** Opening STUDY MATERIAL block **

Lemma raw_set_flags m t h0 body : 0 <= t <= 4 -> m = h0 ++ body -> zlen h0 = sdsHdrSize t ->
  exists s h, set_flags (Sds m (sdsHdrSize t)) t = Some s /\ raw s t h body.
Proof.
  intros Ht -> Hh. pose proof (hdr_size t Ht). destruct (last_cases h0) as [->|(h & x & ->)].
  { rewrite zlen_nil in Hh. lia. }
  rewrite zlen_app in Hh. change (zlen [x]) with 1 in Hh. pose proof (zlen_nonneg h). pose proof (zlen_nonneg body).
  unfold set_flags, set_char. cbn [blk off]. rewrite poke_splice by (rewrite !zlen_app; change (zlen [x]) with 1; lia).
  cbn [mbind option_bind]. rewrite <- app_assoc. rewrite splice_app_r by lia. replace (sdsHdrSize t + -1 - zlen h) with 0 by lia.
  eexists _, (h ++ [t]). split; [done|]. rewrite splice_app_l by done. rewrite splice_full by done.
  split; cbn [blk off]; [by rewrite <- app_assoc|done|rewrite zlen_app; exact Hh|done|].
  exists h, t. split_and!; [done| |done]. destruct (type_cases t Ht) as [[-> _]|(w & _ & _ & ? & _)]; done.
Qed.

Lemma sdssetlen_size s n s' : sdssetlen s n = Some s' -> zlen (blk s') = zlen (blk s).
Proof.
  unfold sdssetlen, set_flags, set_char, set_field. intros H. unbind H. case_decide; [|destruct (field_width _)].
  - unbind H. apply poke_inv in E0 as (? & ->). simplify_eq. cbn [blk]. apply zlen_splice; [lia|]. rewrite zlen_cons, zlen_nil. lia.
  - unbind H. apply mem_write_inv in E0 as (? & ? & ->). simplify_eq. by apply zlen_splice.
  - by simplify_eq.
Qed.

Section ops.
Variables (junk : nat -> Z) (usable : Z -> Z) (try_ok : Z -> bool).
Hypothesis usable_ok : forall n, 0 <= n < 2 ^ 62 -> n <= usable n < 2 ^ 63.

Lemma zlen_malloc n : 0 <= n < 2 ^ 62 -> zlen (s_malloc_usable junk usable n) = usable n.
Proof using usable_ok. intros Hn. unfold s_malloc_usable. pose proof (usable_ok n Hn). rewrite zlen_mem_realloc; lia. Qed.

(** The characters of a new string. *)
Definition init_chars (init : sds_init) (initlen : Z) (cs : bytes) : Prop :=
  zlen cs = initlen /\
  match init with
  | InitNull => cs = replicate (Z.to_nat initlen) 0
  | InitNoinit => True
  | InitBytes bs => cs = slice bs 0 initlen
  end.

** Closing STUDY MATERIAL block **

EXERCISE: Copy all lines from the listing that contain "junk".

REPLY:
Variables (junk : nat -> Z) (usable : Z -> Z) (try_ok : Z -> bool).
Lemma zlen_malloc n : 0 <= n < 2 ^ 62 -> zlen (s_malloc_usable junk usable n) = usable n.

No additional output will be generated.